Those Winter Sundays Imagery

Robert Hayden’s poem “Those Winter Sundays” talks about a father and son relationship during the early 1900s. It is told from a third person point of view, but it focuses on the son as he thinks about his relationship with his father. The poem takes place in winter because that’s when they used to see each other, and they didn’t like each other very much.

Those Winter Sundays poem by Robert Hayden is a poem with great imagery. The poem contains various types of figurative language to help the reader understand the meaning of the poem, which depicts loss and grief. There are many ways one could describe this poem, but for now it will be described as a poem that uses imagery , rather than figurative language . This is because throughout the poem there are about three sentences out of five that contain some sort of figurative language.

The poem Those Winter Sundays opens up with “Sundays too my father got up early. (1), which helps establish where in time this all takes place. It lets readers know that the speaker’s father is alive and also that this poem takes place in the winter, which allows readers to create a picture of what’s going on. The poem follows with “He put his clothes on in the semi-dark. “(2). This line helps set the mood and tone for the poem by letting us know about how depressing everything seems to be. It also lets us know that he would wake up early every morning during winter so we can see where this poem fits into an everyday schedule.

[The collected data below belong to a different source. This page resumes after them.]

(** The matcher computes the relation. *)
Theorem compile_spec r x k :
  compile r x k = true ↔ ∃ y, Matches r x y ∧ k y = true.
Proof.
  revert x k. induction r as [| c | | | | r1 IH1 r2 IH2 | r1 IH1 r2 IH2 | r IH | r IH mn mx];
    intros x k; cbn [compile].
  - split; [intros; exists x; split; [constructor | done]|].
    intros (y & HM & Hk). by inversion HM; subst.
  - rewrite charMatcher_spec. split.
    + intros (c' & t & Hx & ->%N.eqb_eq & Hk). destruct x as [i u]; simpl in *; subst u.
      eexists. split; [constructor | done].
    + intros (y & HM & Hk). inversion HM; subst. simpl.
      exists c, t. by rewrite N.eqb_refl.
  - rewrite charMatcher_spec. split.
    + intros (c' & t & Hx & Hc%negb_true_iff & Hk). destruct x as [i u]; simpl in *; subst u.
      eexists. split; [by constructor | done].
    + intros (y & HM & Hk). inversion HM; subst. simpl.
      exists c, t. by rewrite H.
  - case_bool_decide as Hi.
    + split.
      * intros Hk. exists x. split; [|done]. destruct x; simpl in *; subst. constructor.
      * intros (y & HM & Hk). by inversion HM; subst.
    + split; [done|]. intros (y & HM & Hk). inversion HM; subst. by destruct Hi.
  - destruct (rest x) eqn:Hx.
    + split.
      * intros Hk. exists x. split; [|done]. destruct x; simpl in *; subst. constructor.
      * intros (y & HM & Hk). by inversion HM; subst.
    + split; [done|]. intros (y & HM & Hk). inversion HM; subst. done.
  - rewrite IH1. split.
    + intros (y & H1 & (z & H2 & Hk)%IH2). exists z. split; [by econstructor | done].
    + intros (z & HM & Hk). inversion HM; subst.
      eexists. split; [done|]. apply IH2. by eexists.
  - rewrite orb_true_iff, IH1, IH2. split.
    + intros [(y & ? & ?) | (y & ? & ?)]; exists y; split; try done;
        [by apply M_AltL | by apply M_AltR].
    + intros (y & HM & Hk). inversion HM; subst; [left | right]; by exists y.
  - rewrite IH. split.
    + intros (y & ? & ?). exists y. split; [by constructor | done].
    + intros (y & HM & Hk). inversion HM; subst. by exists y.
  - apply repeatMatcher_spec; [done | lia].
Qed.

Lemma search_spec r i s :
  search r i s = true ↔
  ∃ pre suf y, s = pre ++ suf ∧ Matches r (mkMState (i + length pre) suf) y.
Proof.
  revert i. induction s as [|c s IH]; intros i; simpl; rewrite orb_true_iff, compile_spec.
  - split.
    + intros [(y & HM & _) | ?]; [|done]. exists [], [], y. simpl.
      by rewrite Nat.add_0_r.
    + intros (pre & suf & y & Heq & HM). left.
      symmetry in Heq. apply app_eq_nil in Heq as [-> ->]. simpl in HM.
      rewrite Nat.add_0_r in HM. by exists y.
  - rewrite IH. split.
    + intros [(y & HM & _) | (pre & suf & y & -> & HM)].
      * exists [], (c :: s), y. simpl. by rewrite Nat.add_0_r.
      * exists (c :: pre), suf, y. simpl. by rewrite Nat.add_succ_r.
    + intros (pre & suf & y & Heq & HM). destruct pre as [|c' pre]; simpl in *.
      * subst suf. rewrite Nat.add_0_r in HM. left. by exists y.
      * injection Heq as -> ->. right. exists pre, suf, y.
        by rewrite Nat.add_succ_r in HM.
Qed.

Lemma test_spec r s :
  test r s = true ↔
  ∃ pre suf y, s = pre ++ suf ∧ Matches r (mkMState (length pre) suf) y.
Proof. apply search_spec. Qed.

(** *** Inversion of the relation, constructor by constructor *)

Lemma Matches_Char c x y : Matches (Char c) x y ↔ reads [c] x y.
Proof.
  split.
  - inversion 1; subst. split; simpl; [done | lia].
  - intros [H1 H2]. destruct x as [i s], y as [j t]; simpl in *; subst.
    replace (i + 1)%nat with (S i) by lia. constructor.
Qed.

Lemma Matches_Seq r1 r2 x z :
  Matches (Seq r1 r2) x z ↔ ∃ y, Matches r1 x y ∧ Matches r2 y z.
Proof.
  split; [inversion 1; subst; eauto | intros (y & ? & ?); by econstructor].
Qed.

Lemma Matches_Alt r1 r2 x y :
  Matches (Alt r1 r2) x y ↔ Matches r1 x y ∨ Matches r2 x y.
Proof.
  split; [inversion 1; subst; eauto | intros [?|?]; [by apply M_AltL | by apply M_AltR]].
Qed.

Lemma Matches_Group r x y : Matches (Group r) x y ↔ Matches r x y.
Proof. split; [by inversion 1 | by constructor]. Qed.

Lemma Matches_BOL x y : Matches BOL x y ↔ y = x ∧ endIndex x = 0%nat.
Proof.
  split; [by inversion 1|]. intros [-> H]. destruct x; simpl in *; subst. constructor.
Qed.

Lemma Matches_EOL x y : Matches EOL x y ↔ y = x ∧ rest x = [].
Proof.
  split; [by inversion 1|]. intros [-> H]. destruct x; simpl in *; subst. constructor.
Qed.

Lemma reads_nil x y : reads [] x y ↔ y = x.
Proof.
  split; [|intros ->; apply reads_refl].
  intros [H1 H2]. destruct x, y; simpl in *; subst. f_equal. lia.
Qed.

Lemma Matches_lit w x y : Matches (lit w) x y ↔ reads w x y.
Proof.
  revert x. induction w as [|c w IH]; intros x; simpl.
  - rewrite reads_nil. split; [by inversion 1 | intros ->; constructor].
  - rewrite Matches_Seq. setoid_rewrite Matches_Char. setoid_rewrite IH. split.
    + intros (z & H1 & H2). by apply (reads_trans [c] w x z y).
    + intros [H1 H2]. exists (mkMState (S (endIndex x)) (w ++ rest y)). split; split; simpl.
      * done.
      * lia.
      * done.
      * rewrite H2. simpl. lia.
Qed.

(** [r?] takes [r] once, on a non-empty match, or nothing. *)
Lemma Matches_opt r x y :
  Matches (opt r) x y ↔ y = x ∨ (Matches r x y ∧ endIndex y ≠ endIndex x).
Proof.
  unfold opt. split.
  - inversion 1; subst; [by left|]. right. simpl in *.
    match goal with Hq : Matches (Quant _ _ (Some 0%nat)) _ _ |- _ =>
      inversion Hq; subst; try done end; auto.
  - intros [-> | [HM Hne]]; [apply M_QuantStop|].
    eapply M_QuantStep; [done | done | done |]. simpl. apply M_QuantMax.
Qed.

(** [.*] and [.+] read a run of code units that are not line terminators. *)
Lemma Matches_star_Dot x y :
  Matches (Quant Dot 0 None) x y ↔
  ∃ w, Forall (λ c, isLineTerminator c = false) w ∧ reads w x y.
Proof.
  split.
  - remember (Quant Dot 0 None) as q eqn:Hq. induction 1; try discriminate.
    + exists []. split; [constructor | apply reads_refl].
    + injection Hq as -> -> ->. simpl in *.
      destruct (IHMatches2 eq_refl) as (w & Hw & Hr).
      match goal with Hd : Matches Dot _ _ |- _ => inversion Hd; subst end.
      exists (c :: w). split; [by constructor|].
      apply (reads_trans [c] w _ (mkMState (S i) t)); [|done].
      split; simpl; [done | lia].
  - intros (w & Hw & Hr). revert x Hr. induction Hw as [|c w Hc Hw IH]; intros x Hr.
    + apply reads_nil in Hr as ->. apply M_QuantStop.
    + destruct Hr as [H1 H2]. destruct x as [i s]; simpl in *; subst s.
      eapply (M_QuantStep Dot 0 None _ (mkMState (S i) (w ++ rest y))).
      * done.
      * by constructor.
      * simpl. lia.
      * simpl. apply IH. split; simpl; [done | lia].
Qed.

Lemma Matches_plus_Dot x y :
  Matches (plus Dot) x y ↔
  ∃ w, w ≠ [] ∧ Forall (λ c, isLineTerminator c = false) w ∧ reads w x y.
Proof.
  unfold plus. split.
  - inversion 1; subst. simpl in *.
    match goal with Hq : Matches (Quant _ _ None) _ _ |- _ =>
      apply Matches_star_Dot in Hq as (w & Hw & Hr) end.
    match goal with Hd : Matches Dot _ _ |- _ => inversion Hd; subst end.
    exists (c :: w). split; [done|]. split; [by constructor|].
    apply (reads_trans [c] w _ (mkMState (S i) t)); [|done].
    split; simpl; [done | lia].
  - intros (w & Hne & Hw & [H1 H2]). destruct w as [|c w]; [done|].
    apply Forall_cons in Hw as [Hc Hw].
    destruct x as [i s]; simpl in *; subst s.
    eapply (M_QuantStep Dot 1 None _ (mkMState (S i) (w ++ rest y))).
    + done.
    + by constructor.
    + done.
    + simpl. apply Matches_star_Dot. exists w. split; [done|].
      split; simpl; [done | lia].
Qed.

The next paragraph goes on describing how bleak things seem by saying “Every Sunday as regular as clockwork”(5), to describe just how often this happens and then continues with “he quietly disappear d”(6) to show that there was no warning or fanfare involved. The poem then changes a bit and starts to depict more of the father’s emotions at this point using “As regular as Sunday itself”(7). Readers can see that he probably treated it as a regular day because there was no formal goodbye, but some people would still make breakfast for their spouse before they left.

Fitzpatrick uses imagery to show how dreary life is during winter by saying “… the house as cold as heaven”(10), which makes readers feel the isolation of the characters in the poem. This can also be seen when Hayden says “And down the ravine behind the house” (11) because winter often feels cold even if you’re not outside. Throughout this poem Robert Hayden uses figurative language to help paint a picture of how drab and depressing everything is. There are also many other types of figurative language in this poem, but for now it will be described as only using imagery.  

The poem starts out with the speaker, who is presumably Robert Hayden, giving background information about how he would spend his winter Sundays every year. “Sundays too my father got up early/ and put his clothes on in the blueblack cold.” The poem speaks of two different types of Sundays: the time before church and the time after church. Before church, Robert or Bob (the speaker) would usually sit around by himself for about an hour because his father was just waking up. His dad wouldn’t say anything to him until he went to get ready for church to which Bob would reply back with something like, “I’m not going.”

The poem continues talking about how they both disliked Sunday mornings because it meant they would not see each other until the next Sunday. When Robert’s father got ready for church, he would tell Bob to put on his shoes and be respectful to everyone there. It was important to go because it gave them a chance to get away from their two-person home for at least an hour, but also because it’s what they were expected to do as Christians.

After church, Robert told his family all about what happened during the service including if someone fell asleep or anything funny that took place so anyone who wasn’t present wouldn’t feel out of the loop. Once the whole thing was over with, Robert could keep talking about church ,but only if no one else wanted to talk about something different yet.

This poem is really all about Robert not his father because he is the only one who speaks. Bob did every Sunday of his life until he became a man, and then he had to get up early on Sundays too. All of this poem happens before any of it is even explained in detail because the poem’s title already implies what it will be about.

The poem “Those Winter Sundays” talks about how Robert Hayden felt when he was around his father during the winter time when they didn’t like each other very much. The poem starts out with teaching you that Robert and his dad used to hate Sundays starting from when Robert was just a boy until later in life when they both hated them equally. Then it goes into talking about their relationship and how they were toward each other on Sunday mornings. The poem basically says that Robert and his dad were always having a rough relationship from things from the past, but they had to deal with it regardless because it’s what a father and son should do.

Robert Hayden talks about Sundays in “Those Winter Sundays” as being a day worse than any other day of the week. If someone didn’t have to get up early for church, they could sleep late and not be tired during the rest of their weekend. Once you’ve gotten up though, you can’t go back to bed so all you’re left with is another day that has passed just like every other one before it.

Bob doesn’t say much about how he felt being around his father either way whether it was before or after church. He does talk about Sundays being a boring day though, which makes sense because he had to spend it with the one person in the world that he didn’t like very much.